About the Role
This role focuses on building and scaling the AI models that power Tessera's transformation engine. You will own the research and engineering of frontier models, turning hypotheses into production-ready solutions. The work involves developing training, environment, evaluation, and inference machinery, with a strong emphasis on Reinforcement Learning (RL) and verifiable task spaces.
Responsibilities
- Build and scale the post-training stack, including SFT, preference optimization, and RL for long-horizon tool use.
- Develop memory and context machinery for long-horizon agents.
- Construct the representation layer for agent reasoning, including ontologies and knowledge graphs.
- Design and implement data generation and curation pipelines for training models on enterprise systems.
- Build RL environments with sandboxed landscapes and execution-and-verification harnesses.
- Build and run the offline evaluation harness for long-horizon agentic behavior.
- Run experiments end-to-end, from design to analysis.
- Optimize training and inference throughput, focusing on kernels, parallelism, memory, and batching.
- Manage the deployment of training results into production, including quantization and serving configuration.
- Establish standards for reproducibility, experiment tracking, and result hygiene.
Requirements
- Significant experience training, fine-tuning, or post-training language models with demonstrable results.
- RL tuning experience (RLHF, RLAIF, RLVR, GRPO-family, or agentic RL) is nearly a requirement.
- Experience with memory and context for long-running agents.
- Strong software engineering fundamentals, producing runnable code for experiments.
- Fluency in Python and PyTorch (or JAX).
- Comfort debugging distributed training.
- Ability to design, run, and interpret experiments with empirical rigor.
- Experience with GPU infrastructure at scale, understanding time and memory usage.
- Desire for research to end up in production.
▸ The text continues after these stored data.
(** ** Reading back *)

(** A replay loop on a file of lines decodes every event written, in order,
    each as [canon] says, whatever fuel above the file's size it has. *)
Lemma decode_stream_lines evs fuel :
  Forall marshalable evs -> (length (lines evs) <= fuel)%nat ->
  decode_stream fuel (lines evs) = canon <$> evs.
Proof.
  intros Hm. revert fuel. induction Hm as [|ev evs [b Hb] Hm IH]; intros fuel Hf.
  - destruct fuel; simpl; [done|]. by rewrite next_nil.
  - assert (lines (ev :: evs) = b ++ newline :: lines evs) as E.
    { unfold lines. rewrite fmap_cons. cbn [concat]. unfold line at 1. rewrite Hb. simpl.
      by rewrite <- app_assoc. }
    rewrite E in *. rewrite length_app in Hf. cbn [length] in Hf.
    destruct fuel as [|fuel]; [lia|]. cbn [decode_stream].
    rewrite (next_marshal ev b) by done. rewrite fmap_cons. f_equal.
    destruct fuel as [|fuel].
    + pose proof (lines_length evs). destruct evs; [done|]. simpl in *. lia.
    + transitivity (decode_stream (S fuel) (lines evs)).
      * cbn [decode_stream]. by rewrite next_newline.
      * apply IH. lia.
Qed.

(** ** The log's contract *)

(** C18: on a live log, [Append] either adds exactly the event's JSON line
    to the file with one write and leaves the log live, or changes nothing
    because the event has no JSON form, or fails with a proper prefix of the
    line in the file and a log that is dead; no other file changes. *)
Theorem Append_contract ev a fs c :
  alive a fs c ->
  exists r a' fs', Append faults ev a fs = (r, a', fs') /\
    append_outcome ev a fs c r a' fs' /\ frame [al_path a] fs fs'.
Proof. apply Append_outcome. Qed.

(** C19: [rotate] on a live log that holds the lines of [evs] either returns
    the replay path, whose file then holds exactly those lines, so that a
    replay decodes every event in order, and leaves a live, empty log at the
    same path; or fails and leaves the log dead, the lines still on disk
    under the log's path or, when only the reopening failed, under the
    replay path. *)
Theorem rotate_contract a fs evs :
  alive a fs (lines evs) -> Forall marshalable evs ->
  exists r a' fs', rotate faults a fs = (r, a', fs') /\
    rotate_outcome a fs (lines evs) r a' fs' /\
    (r = Ok (replay_path a) -> exists s, contents fs' (replay_path a) = Some s /\
       decode_stream (length s) s = canon <$> evs).
Proof.
  intros Ha Hm. destruct (rotate_alive a fs (lines evs) Ha) as (r & a' & fs' & E & Ho).
  exists r, a', fs'. split; [done|]. split; [done|]. intros ->.
  inversion Ho as [? ? _ _ Hc| ]; subst. exists (lines evs). split; [done|].
  by apply decode_stream_lines.
Qed.
(** C8: [KillProcess] sends a signal exactly when the pid is above 1, the
    process holding it when its comm is read has the expected comm (white
    space trimmed), a process still holds it when the signal is sent and
    the signal is permitted; then that process and no other is removed. *)
Theorem KillProcess_ok_iff allowed pid expected ps ps' r :
  KillProcess allowed pid expected ps ps' = Ok r <->
  1 < pid /\ (exists p, ps !! pid = Some p /\ strings.TrimSpace (p_comm p) = expected) /\
  is_Some (ps' !! pid) /\ allowed pid = true /\ r = delete pid ps'.
Proof. apply KillProcess_spec. Qed.

Lemma leads_space_take n s :
  strings.leads_space s = false -> strings.leads_space (take n s) = false.
Proof.
  intros Hs. destruct (strings.leads_space (take n s)) eqn:E; [|done].
  apply (strings.starts_app _ _ _ (drop n s)) in E. rewrite take_drop in E.
  unfold strings.leads_space in Hs. congruence.
Qed.

(** Trimming a string with no leading white space keeps a prefix. *)
Lemma TrimSpace_prefix s :
  strings.leads_space s = false -> exists r, s = strings.TrimSpace s ++ r.
Proof.
  intros Hs. unfold strings.TrimSpace, strings.TrimLeftSpace.
  rewrite (strings.trim_id _ _ s) by done. apply strings.TrimRightSpace_prefix.
Qed.

(** C38: the response cannot reach a process that triage flagged by name.
    Linux renames a process to the first 15 bytes of its new program when
    [execve] completes, while the event's comm is the caller's name from
    before.  For every event that the masquerading heuristic flags and
    whose program's name does not begin with white space, killing the
    process it describes, still running its program, is refused as a comm
    mismatch.  (White space at the front is trimmed from the current comm,
    which can then be the captured one: [leading_space_killed].) *)
Theorem masquerading_kill_refused allowed pid base comm p ps ps' :
  triage.isMasquerading base comm = Ok true ->
  strings.leads_space base = false ->
  1 < pid -> ps !! pid = Some p -> p_comm p = take 15 base ->
  KillProcess allowed pid comm ps ps' =
    Err (ErrCommMismatch (strings.TrimSpace (take 15 base))).
Proof.
  intros Hm Hb Hpid Hp Hc. unfold KillProcess, read_comm.
  destruct (Z.leb_spec pid 1); [lia|]. rewrite Hp. cbn -[strings.TrimSpace].
  rewrite Hc, strings.TrimSpace_newline. rewrite bool_decide_true; [done|]. intros E.
  destruct (triage.isMasquerading_spec base comm) as (b & Hb' & Hspec).
  rewrite Hm in Hb'. injection Hb' as <-.
  destruct (proj1 Hspec eq_refl) as (_ & _ & Hne). apply Hne. clear Hne Hspec.
  destruct (TrimSpace_prefix (take 15 base)) as [r Er]; [by apply leads_space_take|].
  rewrite E in Er. rewrite <- (take_drop 15 base), Er, <- app_assoc.
  rewrite Nat.min_r by (rewrite !length_app; lia).
  by rewrite take_app_length, firstn_all.
Qed.

(** A comm with white space at either end can never be killed: the
    current comm is trimmed before the comparison, the captured one is
    not. *)
Lemma untrimmed_comm_refused allowed pid expected ps ps' r :
  strings.TrimSpace expected <> expected ->
  KillProcess allowed pid expected ps ps' <> Ok r.
Proof.
  intros Hne E. apply KillProcess_spec in E as (_ & (p & _ & Hp) & _).
  apply Hne. rewrite <- Hp. apply strings.TrimSpace_idem.
Qed.

(** ** Examples *)

#[local] Existing Instance eventjson.utc_codec.
Lemma ascii_valid s : Forall (fun c => json.ascii c = true) s -> valid_utf8 (json.segments s) = true.
Proof.
  induction 1 as [|c s Hc _ IH]; [done|]. change (c :: s) with ([c] ++ s). rewrite valid_utf8_app; [done|].
  cbn [json.segments]. by rewrite Hc.
Qed.

Lemma pid_text_valid pid : valid_utf8 (json.segments (pid_text pid)) = true.
Proof.
  apply ascii_valid. assert (forall z, Forall (fun c => json.ascii c = true) (decimal z)) as Hd.
  { intros z. eapply Forall_impl; [apply decimal_digits|]. intros c Hc%between_spec. apply ascii_lead. lia. }
  unfold pid_text. destruct (pid <? 0); [by constructor|done].
Qed.

(** A finished script that has killed has written text, so its answer is
    True. *)
Lemma script_that_kills text pid expected l :
  valid_utf8 (json.segments text) = true -> valid_utf8 (json.segments expected) = true ->
  procs_after (kill_script text pid expected l) = at_script_kill l \/
  readable (kill_script text pid expected l) = true.
Proof.
  intros Ht He. unfold kill_script. destruct (negb _); [by left|]. destruct (pid <=? 1); [by left|].
  destruct (hunter.read_comm (at_script_test l) pid); [|by left].
  destruct (hunter.read_comm (at_script_read l) pid) as [b|]; [|by left].
  case_bool_decide as Hne; [by left|]. destruct (hunter.sigkill _ _ _); [|by left..]. right.
  assert (without_newlines b = expected) as -> by by destruct (decide (without_newlines b = expected)).
  unfold readable, line. cbn [stdout stderr]. rewrite andb_true_r, <- !app_assoc.
  rewrite !valid_utf8_app by done. done.
Qed.

(** Raised by [_kill_via_script]. *)
Definition script_raises (su : sudo) (pid : Z) (expected : gostring) (l : looks) (e : exn) : Prop :=
  passable expected = false /\ e = ValueError \/
  passable expected = true /\
    (su = SudoNotExecutable /\ e = PermissionError \/
     su = SudoRuns /\ readable (kill_script (pid_text pid) pid expected l) = false /\ e = UnicodeDecodeError \/
     (exists rc err, su = SudoRefuses rc err /\ valid_utf8 (json.segments err) = false) /\ e = UnicodeDecodeError).

Lemma kill_via_script_raises su pid expected l e :
  (kill_via_script su (pid_text pid) pid expected l).1 = Raise e <-> script_raises su pid expected l e.
Proof.
  unfold kill_via_script, script_raises, answer. destruct (passable expected); cbn [negb].
  - destruct su as [|rc err| |ran|]; cbn [fst].
    + destruct (readable _); naive_solver.
    + unfold readable. cbn [stdout stderr json.segments valid_utf8 andb].
      destruct (valid_utf8 (json.segments err)) eqn:Ev; naive_solver congruence.
    + naive_solver.
    + naive_solver.
    + naive_solver.
  - naive_solver.
Qed.

Lemma kill_via_script_killed su pid expected l :
  allowed pid = false -> current_comm pid l = Ret expected ->
  killed pid expected l (kill_via_script su (pid_text pid) pid expected l).2.
Proof.
  intros Ha Ec. pose proof (kill_script_killed (pid_text pid) pid expected l Ha Ec) as Hk.
  unfold kill_via_script, answer. destruct (negb _); [constructor|].
  destruct su as [|rc err| |[]|]; cbn [snd procs_after]; first [exact Hk | constructor].
Qed.

Lemma raise_without_kill su pid expected l e :
  valid_utf8 (json.segments expected) = true ->
  (kill_via_script su (pid_text pid) pid expected l).1 = Raise e ->
  (kill_via_script su (pid_text pid) pid expected l).2 = at_script_kill l.
Proof.
  intros Hv. unfold kill_via_script, answer. destruct (negb _); [done|].
  destruct su as [|rc err| |ran|]; cbn [fst snd procs_after]; try done.
  destruct (script_that_kills (pid_text pid) pid expected l (pid_text_valid pid) Hv) as [->| ->]; done.
Qed.


(** [kill_pid] up to the script. *)
Lemma kill_pid_by_script su pid expected l :
  - 2 ^ 31 <= pid < 2 ^ 31 -> current_comm pid l = Ret expected -> is_Some (at_kill l !! pid) ->
  allowed pid = false -> kill_pid su pid expected l = kill_via_script su (pid_text pid) pid expected l.
Proof.
  intros Hp Hc [q Hq] Ha. unfold kill_pid. rewrite Hc, bool_decide_false by tauto.
  unfold is_c_int. rewrite (proj2 (Z.leb_le _ _)), (proj2 (Z.ltb_lt _ _)) by lia. cbn [andb negb]. by rewrite Hq, Ha.
Qed.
- Clear written communication skills.
Skills
- Post-training
- SFT
- Preference optimization
- Reinforcement Learning (RL)
- Long-horizon tool use
- Transformation
- Reconciliation
- Enterprise systems
- Memory systems
- Context machinery
- Agent behavior
- Representation layer
- Ontologies
- Knowledge graphs
- Data generation pipelines
- Data curation pipelines
- Synthetic landscapes
- Transformation traces
- Tool-call trajectories
- Curriculum infrastructure
- RL environments
- Sandboxed landscapes
- Execution-and-verification harnesses
- Offline evaluation
- Reproducibility
- Experiment tracking
- Result hygiene
- Training optimization
- Inference optimization
- Python
- PyTorch
- JAX
- Distributed training
- GPU infrastructure
Location
- Remote
Work Type
- Full-time
Experience Level
- Mid-level
- Senior
Education Level
- Advanced degree in CS, ML, math, physics, or related quantitative field, or equivalent industry research experience.
About the Company
- Tessera Labs is an enterprise software company developing an AI platform to transform how large companies operate.
- The platform, Tessera, acts as a transformation engine, understanding and modifying enterprise processes, data, and code within weeks.
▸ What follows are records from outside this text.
(* ===== verification/PipelineFacts.v ===== *)
(** * What the pipeline's handlers guarantee

    [HandleRaw] audits every decoded event and accounts for every
    suspicious one; a replay pass re-evaluates every spilled event and
    keeps the failures; and two paths on which events or verdicts are
    dropped without a trace in the counters. *)
From Stdlib Require Import ZArith Lia.
From Stdlib Require Import Strings.Byte Strings.String.
From stdpp Require Import base list gmap.
From S2P Require Import VerdictJson.
From S2P Require Import Prelude GoStrings Events Wire Decoding Triage GoIO AppendLog.
From S2P Require Import AppendLogFacts EventJson Hunter HunterFacts Pipeline Samples.
Import pipeline.
#[local] Open Scope Z_scope.

Section facts.
Context `{EventCodec} (decode_verdict : list byte -> option hunter.Verdict).
Context (faults : nat -> fault) (net : nat -> hunter.exchange).
Context (allowed : Z -> bool).

(** ** Dispatching *)

(** Where a suspicious event ends up, [d] being the overflow file's bytes
    before: at the end of the queue, in the overflow file, or counted as
    lost. *)
Inductive dispatched (ev : Event) (p : Pipeline) (d : list byte) (p' : Pipeline) (w' : World) : Prop :=
  | disp_queued : queue p' = queue p ++ [ev] -> metrics p' = metrics p ->
      alive (overflow p') (w_fs w') d -> dispatched ev p d p' w'
  | disp_spilled : queue p' = queue p -> metrics p' = add_overflows 1 (metrics p) ->
      alive (overflow p') (w_fs w') (d ++ line ev) -> dispatched ev p d p' w'
  | disp_lost : queue p' = queue p -> metrics p' = add_lost 1 (add_overflows 1 (metrics p)) ->
      dispatched ev p d p' w'.

(** What spilling leaves alone, and its two results. *)
Record spilled (ev : Event) (p : Pipeline) (w : World) (d : list byte) (p' : Pipeline) (w' : World)
    : Prop := {
  sp_cfg : cfg p' = cfg p;
  sp_queue : queue p' = queue p;
  sp_audit : audit p' = audit p;
  sp_procs : w_procs w' = w_procs w;
  sp_requests : w_requests w' = w_requests w;
  sp_frame : frame [al_path (overflow p)] (w_fs w) (w_fs w');
  sp_result :
    (metrics p' = metrics p /\ overflow p' = overflow p /\ marshalable ev /\
     outcome faults (w_fs w) = Good /\ alive (overflow p') (w_fs w') (d ++ line ev)) \/
    metrics p' = add_lost 1 (metrics p)
}.

Lemma spill_spilled ev p w d :
  alive (overflow p) (w_fs w) d ->
  let '(p', w') := spill faults ev p w in spilled ev p w d p' w'.
Proof.
  intros Ho. unfold spill, append_overflow.
  destruct (Append_outcome faults ev (overflow p) (w_fs w) d Ho) as (r & a' & fs' & -> & Hout & Hfr).
  destruct Hout; constructor; try done; [left|by right..]. by split_and!.
Qed.

Lemma spill_good ev p w d :
  alive (overflow p) (w_fs w) d -> marshalable ev -> outcome faults (w_fs w) = Good ->
  let '(p', w') := spill faults ev p w in
  metrics p' = metrics p /\ overflow p' = overflow p /\ alive (overflow p') (w_fs w') (d ++ line ev).
Proof.
  intros Ho Hm Hg. unfold spill, append_overflow.
  destruct (Append_outcome faults ev (overflow p) (w_fs w) d Ho) as (r & a' & fs' & -> & Hout & Hfr).
  destruct Hout; [done|done|congruence].
Qed.

Lemma dispatch_dispatched waiting ev p w d :
  alive (overflow p) (w_fs w) d ->
  let '(p', w') := dispatch faults waiting ev p w in
  dispatched ev p d p' w' /\ audit p' = audit p /\
  frame [al_path (overflow p)] (w_fs w) (w_fs w').
Proof.
  intros Ho. unfold dispatch. destruct (has_room waiting p).
  - split; [by apply disp_queued|]. split; [done|apply frame_refl].
  - pose proof (spill_spilled ev (count (add_overflows 1) p) w d Ho) as Hs.
    destruct (spill _ _ _ _) as [p' w']. destruct Hs as [? ? ? ? ? ? [[? (? & ? & ? & ?)]|?]];
      (split; [|done]); [by apply disp_spilled|by apply disp_lost].
Qed.

(** ** The reader's handler *)

(** C7: on working logs [HandleRaw] never panics and accounts for every
    record, also when the write it makes is the first to fail.  A record
    that does not decode only increments the decode-error counter.  A
    decoded event is counted and written to the audit log before triage
    looks at it: when that write succeeds the audit file ends with its line,
    suspicious or not.  If it is not suspicious nothing else changes; if it
    is, it ends at the end of the queue, in the overflow file, or in the
    loss counter. *)
Theorem HandleRaw_accounts boot waiting raw p w c d :
  alive (audit p) (w_fs w) c -> alive (overflow p) (w_fs w) d ->
  al_path (audit p) <> al_path (overflow p) ->
  exists p' w', HandleRaw faults boot waiting raw p w = Ok (p', w') /\
  match events.Decode boot raw with
  | Ok ev =>
      (marshalable ev -> faults (fs_calls (w_fs w)) = Good ->
         alive (audit p') (w_fs w') (c ++ line ev)) /\
      (if triage.verdict ev
       then dispatched ev (count (add_suspicious 1) (count (add_total 1) p)) d p' w'
       else queue p' = queue p /\ metrics p' = add_total 1 (metrics p) /\
            alive (overflow p') (w_fs w') d)
  | _ => p' = count (add_decode_errors 1) p /\ w' = w
  end.
Proof.
  intros Ha Ho Hne. unfold HandleRaw.
  destruct (Decode_cases boot raw) as [[_ ->]|[_ ->]]; [by eexists _, _|].
  set (ev := wire.view boot (wire.of_bytes raw)). unfold append_audit.
  change (audit (count (add_total 1) p)) with (audit p).
  destruct (Append_outcome faults ev (audit p) (w_fs w) c Ha) as (r & a' & fs' & -> & Hout & Hfr).
  rewrite triage.IsSuspicious_ok. cbn [go_bind].
  assert (alive (overflow p) fs' d) as Ho'.
  { eapply alive_frame; [exact Hfr| |exact Ho]. by apply not_elem_singleton, not_eq_sym. }
  assert (marshalable ev -> faults (fs_calls (w_fs w)) = Good ->
    alive a' fs' (c ++ line ev) /\ al_path a' = al_path (audit p)) as Hau.
  { intros Hm Hg. destruct Hout; [done|done|]. unfold outcome in *. congruence. }
  destruct (triage.verdict ev) eqn:Hv; cbn [negb].
  - pose proof (dispatch_dispatched waiting ev
      (count (add_suspicious 1) (set_audit a' (count (add_total 1) p))) (set_fs fs' w) d Ho') as Hd.
    destruct (dispatch _ _ _ _ _) as [p' w']. destruct Hd as (Hd & Eau & Hfr').
    exists p', w'. split; [done|]. split; [|by destruct Hd; econstructor].
    intros Hm Hg. destruct (Hau Hm Hg) as [Hal Hpath]. rewrite Eau.
    eapply alive_frame; [exact Hfr'| |exact Hal]. simpl. rewrite Hpath. by apply not_elem_singleton.
  - eexists _, _. split; [done|]. split; [|done]. intros Hm Hg. by apply Hau.
Qed.

(** ** The replay pass *)

#[local] Abbreviation evaluation_of c ev k := (hunter.Evaluate decode_verdict net c ev k).

(** The reference: the events whose evaluation fails, in order, how many
    succeed, and the requests made. *)
Fixpoint replay (c : hunter.Client) (k : nat) (evs : list Event) : list Event * Z * nat :=
  match evs with
  | [] => ([], 0, k)
  | ev :: rest =>
      let r := evaluation_of c ev k in
      let '(failed, n, k') := replay c (hunter.ev_requests r) rest in
      if is_ok (hunter.ev_result r) then (failed, n + 1, k') else (ev :: failed, n, k')
  end.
- It is designed to be vendor-agnostic, working with systems like SAP, Salesforce, Workday, Oracle, Snowflake, and MuleSoft.
- Key features include robust governance with traceable and reversible actions, and generality to handle unique enterprise complexities.
- Tessera Labs sells a product, not a service, focusing on making the product successful.
- The company has raised a $60M Series A led by Andreessen Horowitz, with participation from Foundation Capital, Myriad Venture Partners, and Osage University Partners.
Equal Opportunity
- No third party may recruit, solicit candidates, publish job opportunities, use Tessera Labs’ name or branding, or represent that they are acting on behalf of Tessera Labs without prior written authorization. Any such activity conducted without explicit written consent is strictly prohibited.